Factor Affecting Profit Distribution Management In Islamic Commercial Banks: Moderation Of Return On Assets

Abstract

This study aims to find empirical evidence of the influence of capital adequacy ratio (CAR), non-performing financing (NPF), and third-party financing (TPF) on profit distribution management, moderated by return on assets (ROA). This study employs a quantitative approach using panel data regression. The data is generated in numerical form using secondary data from financial reports obtained through the official website of the Indonesia Stock Exchanges (IDX). The Islamic commercial banks in Indonesia listed on the IDX 2016-2022 comprise the study population, and a purposive sampling method is used to determine the sample size so that a sample of 9 Islamic commercial banks with 63 observation data is obtained.
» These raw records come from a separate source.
(* ===== verification/Terminals.v ===== *)
(** * The frames that end a designation

    [crates/vitrin-protocol/src/terminals.rs]: the frames written without owning
    the descriptor they announce, and the name a file is announced by. The
    messages are those of [generated/vitrin_powerbox.rs] and
    [generated/vitrin_shim_session.rs], as codecs. *)

From S2P Require Import Prelude Text Transcript Wire Passphrase Messages.

(* ------------------------------------------------------------------------ *)
(** ** The messages *)

(** [vitrin_powerbox.refusal] and [.kind]. *)
Inductive Refusal : Type := RefCancelled | RefTimedOut | RefBusy | RefUnresolvable.
#[export] Instance Refusal_eq_dec : EqDecision Refusal.
Proof. solve_decision. Defined.
Definition refusal_to_wire (r : Refusal) : Z :=
  match r with RefCancelled => 0 | RefTimedOut => 1 | RefBusy => 2 | RefUnresolvable => 3 end.
Definition refusal_from_wire (v : Z) : result Refusal DecodeError :=
  if v =? 0 then Ok RefCancelled else if v =? 1 then Ok RefTimedOut else if v =? 2 then Ok RefBusy
  else if v =? 3 then Ok RefUnresolvable
  else Err (InvalidEnumValue (str "vitrin_powerbox") (str "refusal") v).

Inductive FileKind : Type := KindFile | KindDirectory.
Definition file_kind_to_wire (k : FileKind) : Z := match k with KindFile => 0 | KindDirectory => 1 end.
Definition file_kind_from_wire (v : Z) : result FileKind DecodeError :=
  if v =? 0 then Ok KindFile else if v =? 1 then Ok KindDirectory
  else Err (InvalidEnumValue (str "vitrin_powerbox") (str "kind") v).

(** The id, the kind, the mode and the name. *)
Definition c_designated : codec (Z * FileKind * FileMode * Str) :=
  c_uint ⊗ c_checked file_kind_to_wire file_kind_from_wire ⊗ c_checked file_mode_to_wire file_mode_from_wire ⊗ c_str 255.
Definition c_designation : codec (Z * FileKind * FileMode * Str) :=
  c_uint ⊗ c_checked file_kind_to_wire file_kind_from_wire ⊗ c_checked file_mode_to_wire file_mode_from_wire ⊗ c_str 255.
Definition c_refused : codec Refusal := c_checked refusal_to_wire refusal_from_wire.

(* ------------------------------------------------------------------------ *)
(** ** The name *)

Definition NAME_MAX : nat := 255.

(** [String::from_utf8_lossy]: what [Utf8Error] calls invalid is one U+FFFD. *)
Fixpoint lossy (fuel : nat) (bs : Bytes) : Str :=
  match fuel with
  | O => []
  | S fuel =>
      match utf8_step bs with
      | StepEnd => []
      | StepChar c rest => c :: lossy fuel rest
      | StepBad (Some n) => 65533 :: lossy fuel (drop n bs)
      | StepBad None => [65533]
      end
  end.
Definition from_utf8_lossy (bs : Bytes) : Str := lossy (S (length bs)) bs.

(** The last boundary at or below [cut]. *)
Fixpoint cut_back (cut : nat) (bs : Bytes) : nat :=
  match cut with
  | O => O
  | S c => if is_boundary bs cut then cut else cut_back c bs
  end.

(** [None] is [truncate]'s panic off a boundary. *)
Definition display_name (raw : Bytes) : option Str :=
  let name := from_utf8_lossy raw in
  let bytes := Utf8.encode name in
  if (NAME_MAX <? length bytes)%nat then Utf8.decode (take (cut_back NAME_MAX bytes) bytes) else Some name.

(* ------------------------------------------------------------------------ *)
(** ** The frames *)

Definition powerbox_designated_frame (object_id designation_id : Z) (kind : FileKind) (mode : FileMode) (name : Str) : option Bytes :=
  let out := encode_with_placeholder_size {| Wire.object_id := object_id; Wire.size := 0; Wire.opcode := 0; Wire.fd_count := 1 |} [] in
  let out := write_uint out designation_id in
  let out := write_uint out (file_kind_to_wire kind) in
  let out := write_uint out (file_mode_to_wire mode) in
  out ← write_string out name (Z.of_nat NAME_MAX);
  patch_size out.

Definition powerbox_refusal_frame (object_id : Z) (code : Refusal) : option Bytes :=
  let out := encode_with_placeholder_size {| Wire.object_id := object_id; Wire.size := 0; Wire.opcode := 1; Wire.fd_count := 0 |} [] in
  patch_size (write_uint out (refusal_to_wire code)).

Definition shim_designation_frame (object_id designation_id : Z) (kind : FileKind) (mode : FileMode) (name : Str) : option Bytes :=
  let out := encode_with_placeholder_size {| Wire.object_id := object_id; Wire.size := 0; Wire.opcode := 4; Wire.fd_count := 1 |} [] in
  let out := write_uint out designation_id in
  let out := write_uint out (file_kind_to_wire kind) in
  let out := write_uint out (file_mode_to_wire mode) in
  out ← write_string out name (Z.of_nat NAME_MAX);
  patch_size out.

(* ------------------------------------------------------------------------ *)
(** ** Cutting between characters *)

#[export] Instance refusal_checked : Checked refusal_to_wire refusal_from_wire.
Proof. unfold refusal_from_wire. checked. Qed.
#[export] Instance file_kind_checked : Checked file_kind_to_wire file_kind_from_wire.
Proof. unfold file_kind_from_wire. checked. Qed.
#[export] Instance c_designated_lawful : Lawful c_designated := _.
#[export] Instance c_designation_lawful : Lawful c_designation := _.
#[export] Instance c_refused_lawful : Lawful c_refused := _.

Lemma lossy_str fuel bs : is_bytes bs -> is_str (lossy fuel bs).
Proof.
  assert (is_char 65533) as Hbad by (unfold is_char; lia).
  revert bs. induction fuel as [|fuel IH]; intros bs Hb; [constructor|]. cbn [lossy].
  destruct (utf8_step bs) as [|c rest|[n|]] eqn:Hs; [constructor| | |by repeat constructor].
  - apply utf8_step_char in Hs as [Hc ->]; [|done]. apply Forall_app in Hb as [_ Hr]. constructor; [done|by apply IH].
  - constructor; [done|]. apply IH. by apply Forall_drop.
Qed.

(** A boundary of a string's bytes is between two characters of it. *)
Lemma boundary_splits s : is_str s -> forall i, is_boundary (Utf8.encode s) i = true ->
  exists a b, s = a ++ b /\ take i (Utf8.encode s) = Utf8.encode a.
Proof.
  induction 1 as [|c s Hc Hs IH]; intros i Hi; [exists [], []; by destruct i|].
  destruct i as [|i]; [exists [], (c :: s); done|].
  destruct (encode_char_lead c Hc) as (b & cs & He & _ & Hcs). cbn [Utf8.encode] in *. rewrite He in *.
  destruct (decide (S i < length (b :: cs))%nat) as [Hlt|Hge].
  - unfold is_boundary in Hi. rewrite lookup_app_l in Hi by done. cbn [length] in Hlt.
    destruct ((b :: cs) !! S i) as [x|] eqn:Hx; [|apply lookup_ge_None in Hx; cbn in Hx; lia]. cbn in Hx.
    rewrite Forall_lookup in Hcs. by rewrite (Hcs _ _ Hx) in Hi.
  - destruct (IH (S i - length (b :: cs))%nat) as (a & r & -> & Ht).
    + unfold is_boundary in *. rewrite lookup_app_r in Hi by lia. case_match; [done|].
      apply Nat.eqb_eq in Hi. rewrite length_app in Hi. apply Nat.eqb_eq. lia.
    + exists (c :: a), r. split; [done|]. rewrite take_app, take_ge by lia. rewrite Ht. cbn [Utf8.encode]. by rewrite He.
Qed.

Lemma cut_back_spec bs cut : (cut_back cut bs <= cut)%nat /\ (cut_back cut bs = 0%nat \/ is_boundary bs (cut_back cut bs) = true).
Proof.
  induction cut as [|c [IH1 IH2]]; cbn [cut_back]; [by split; [lia|left]|].
  destruct (is_boundary bs (S c)) eqn:Hb; [by split; [lia|right]|]. split; [lia|done].
Qed.

(** The name is a prefix of the whole one, of at most 255 bytes, and the whole one
    if that fits. *)
Lemma display_name_spec raw : is_bytes raw ->
  exists name rest, display_name raw = Some name /\ is_str name /\ from_utf8_lossy raw = name ++ rest
    /\ blen (Utf8.encode name) <= 255 /\ (blen (Utf8.encode (from_utf8_lossy raw)) <= 255 -> rest = []).
Proof.
  intros Hb. pose proof (lossy_str (S (length raw)) raw Hb) as Hs. unfold display_name. fold (from_utf8_lossy raw) in Hs.
  set (whole := from_utf8_lossy raw) in *. unfold NAME_MAX, blen. destruct (Nat.ltb_spec 255 (length (Utf8.encode whole))) as [Hlong|Hshort].
  - destruct (cut_back_spec (Utf8.encode whole) 255) as [Hle Hat].
    set (cut := cut_back 255 (Utf8.encode whole)) in *. clearbody cut.
    assert (exists a b, whole = a ++ b /\ take cut (Utf8.encode whole) = Utf8.encode a) as (a & b & Hab & Ht).
    { destruct Hat as [->|Hat]; [exists [], whole; done|]. by apply boundary_splits. }
    assert (is_str a) as Ha by (rewrite Hab in Hs; by apply Forall_app in Hs as [? _]).
    exists a, b. rewrite Ht. split_and!; [by apply Utf8.decode_encode|done|done| |lia].
    rewrite <- Ht, length_take. lia.
  - exists whole, []. split_and!; [done|done|by rewrite app_nil_r|lia|done].
Qed.

Lemma lossy_no_nul fuel bs : is_bytes bs -> ~ In 0 bs -> ~ In 0 (lossy fuel bs).
Proof.
  revert bs. induction fuel as [|fuel IH]; intros bs Hb Hn; [by intros []|]. cbn [lossy].
  destruct (utf8_step bs) as [|c rest|[n|]] eqn:Hs; [by intros []| | |by intros [|[]]].
  - apply utf8_step_char in Hs as [Hc ->]; [|done]. apply Forall_app in Hb as [_ Hr].
    intros [->|Hin]; [by apply Hn; left|]. revert Hin. apply IH; [done|]. intros Hin. apply Hn, List.in_app_iff. by right.
  - intros [|Hin]; [done|]. revert Hin. apply IH; [by apply Forall_drop|]. intros Hin. apply Hn. rewrite <- (take_drop n bs). apply List.in_app_iff. by right.
Qed.

Lemma to_le_is_bytes n v : is_bytes (to_le n v).
Proof. revert v. induction n as [|n IH]; intros v; [constructor|]. constructor; [|apply IH]. pose proof (Z.mod_pos_bound v 256). unfold is_u8, u8_max. lia. Qed.

(** What a designation's two frames come to. *)
Lemma announced_bytes op oid id kind mode name :
  is_u8 op -> is_str name -> blen (Utf8.encode name) <= 255 ->
  exists bytes, encode_frame op true c_designated oid (id, kind, mode, name) = Some bytes /\ is_bytes bytes.
Proof.
  intros Hop Hs Hlen. pose proof (blen_nonneg (Utf8.encode name)) as H0. pose proof (pad_len_bound (blen (Utf8.encode name))) as Hpad.
  set (body := to_le 4 id ++ to_le 4 (file_kind_to_wire kind) ++ to_le 4 (file_mode_to_wire mode) ++ to_le 4 (blen (Utf8.encode name))
    ++ Utf8.encode name ++ repeat 0 (Z.to_nat (pad_len (blen (Utf8.encode name))))).
  exists (to_le 4 oid ++ to_le 2 (blen body + 8) ++ [op] ++ [1] ++ body). rewrite encode_frame_Some. split.
  - exists body. split_and!; [|unfold body; rewrite !blen_app, !blen_to_le; unfold blen; rewrite repeat_length; unfold blen, u16_max in *; lia|done].
    cbn [c_designated c_pair put c_uint c_checked c_str fst snd mbind option_bind]. unfold write_string. destruct (Z.leb_spec (blen (Utf8.encode name)) 255); [|lia].
    unfold body, write_uint. by rewrite <- !app_assoc.
  - unfold body, is_bytes. repeat (apply Forall_app; split); try apply to_le_is_bytes; try (by apply Utf8.encode_u8);
      try (constructor; [|constructor]); try done. apply List.Forall_forall. intros x Hx. apply List.repeat_spec in Hx as ->. unfold is_u8, u8_max. lia.
  - apply _.
Qed.

(** C32: whatever bytes a file's name is made of, a designation can be announced, and
    is announced as what it is. The name shown is a prefix of the name read as
    text, cut between characters to at most 255 bytes, and all of it if it fits;
    the agent's frame and the realm's are written without a panic, are the ones
    the generated encoder writes, and each decodes, with its descriptor, to the
    object, id, kind, mode and name; without a descriptor it is refused. *)
Theorem designated_frames_exact {F : Type} (raw : Bytes) (object_id id : Z) (kind : FileKind) (mode : FileMode) (fd : F)
  (Hraw : is_bytes raw) (Hnul : ~ In 0 raw) (Hobject : is_u32 object_id) (Hid : is_u32 id) :
  exists name rest agent realm,
    display_name raw = Some name /\ from_utf8_lossy raw = name ++ rest
    /\ blen (Utf8.encode name) <= 255 /\ (blen (Utf8.encode (from_utf8_lossy raw)) <= 255 -> rest = [])
    /\ powerbox_designated_frame object_id id kind mode name = Some agent
    /\ shim_designation_frame object_id id kind mode name = Some realm
    /\ decode_frame 0 true c_designated agent (Some fd) = Ok (object_id, (id, kind, mode, name))
    /\ decode_frame 4 true c_designation realm (Some fd) = Ok (object_id, (id, kind, mode, name))
    /\ decode_frame (F := F) 0 true c_designated agent None = Err (FdCountMismatch 1 0).
Proof.
  destruct (display_name_spec raw Hraw) as (name & rest & Hname & Hs & Hwhole & Hlen & Hfit).
  assert (~ In 0 name) as Hn.
  { intros Hin. apply (lossy_no_nul (S (length raw)) raw Hraw Hnul). fold (from_utf8_lossy raw). rewrite Hwhole. apply List.in_app_iff. by left. }
  destruct (announced_bytes 0 object_id id kind mode name ltac:(unfold is_u8, u8_max; lia) Hs Hlen) as (agent & Ha & Hba).
  destruct (announced_bytes 4 object_id id kind mode name ltac:(unfold is_u8, u8_max; lia) Hs Hlen) as (realm & Hr & Hbr).
  assert (valid (c := c_designated) (id, kind, mode, name)) as Hv.
  { split; [|by split]. split; [split; [done|]|]; (split; [unfold is_u32, u32_max; destruct kind, mode; simpl; lia|by destruct kind, mode]). }
  exists name, rest, agent, realm. split_and!; [done..|apply Ha|apply Hr| | |reflexivity].
  - refine (proj2 (frame_exact _ 0 true agent (Some fd) object_id _ Hba _) _); [unfold is_u8, u8_max; lia|].
    split_and!; [by rewrite bool_decide_true|done|exact Hv|done].
  - refine (proj2 (frame_exact _ 4 true realm (Some fd) object_id _ Hbr _) _); [unfold is_u8, u8_max; lia|].
    split_and!; [by rewrite bool_decide_true|done|exact Hv|done].
Qed.

(** A name of a hundred invalid bytes is cut to 85 replacement characters. *)
Lemma designated_frames_exact_witness :
  display_name (repeat 255 100) = Some (repeat 65533 85)
  /\ exists agent, powerbox_designated_frame 20 1 KindFile Read (repeat 65533 85) = Some agent.
Proof.
  assert (display_name (repeat 255 100) = Some (repeat 65533 85)) as Hd by (by vm_compute).
  destruct (designated_frames_exact (repeat 255 100) 20 1 KindFile Read tt) as (name & rest & agent & realm & H & _ & _ & _ & Ha & _);
    [apply List.Forall_forall; intros x Hx; apply List.repeat_spec in Hx as ->; unfold is_u8, u8_max; lia
    |intros Hx; by apply List.repeat_spec in Hx|unfold is_u32, u32_max; lia..|].
  rewrite Hd in H. injection H as <-. split; [exact Hd|]. by exists agent.
Defined.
EViews 10 is used for the data analysis method, and the random effect model (REM) is used for the research model. The research findings suggest that CAR, TPF, and ROA positively affect profit distribution management. Meanwhile, NPF does not affect profit distribution management. ROA is proven to strengthen the effect of CAR and TPF on profit distribution management. While ROA cannot moderate the relationship between NPF and profit distribution management. This study can complement existing theories, especially regarding the relationship between capital adequacy and third-party funds with profit distribution management moderated by ROA. The practical implications of these findings for Islamic bank policies regarding the importance of increasing profitability and reducing problematic financing to maximize profit-sharing management.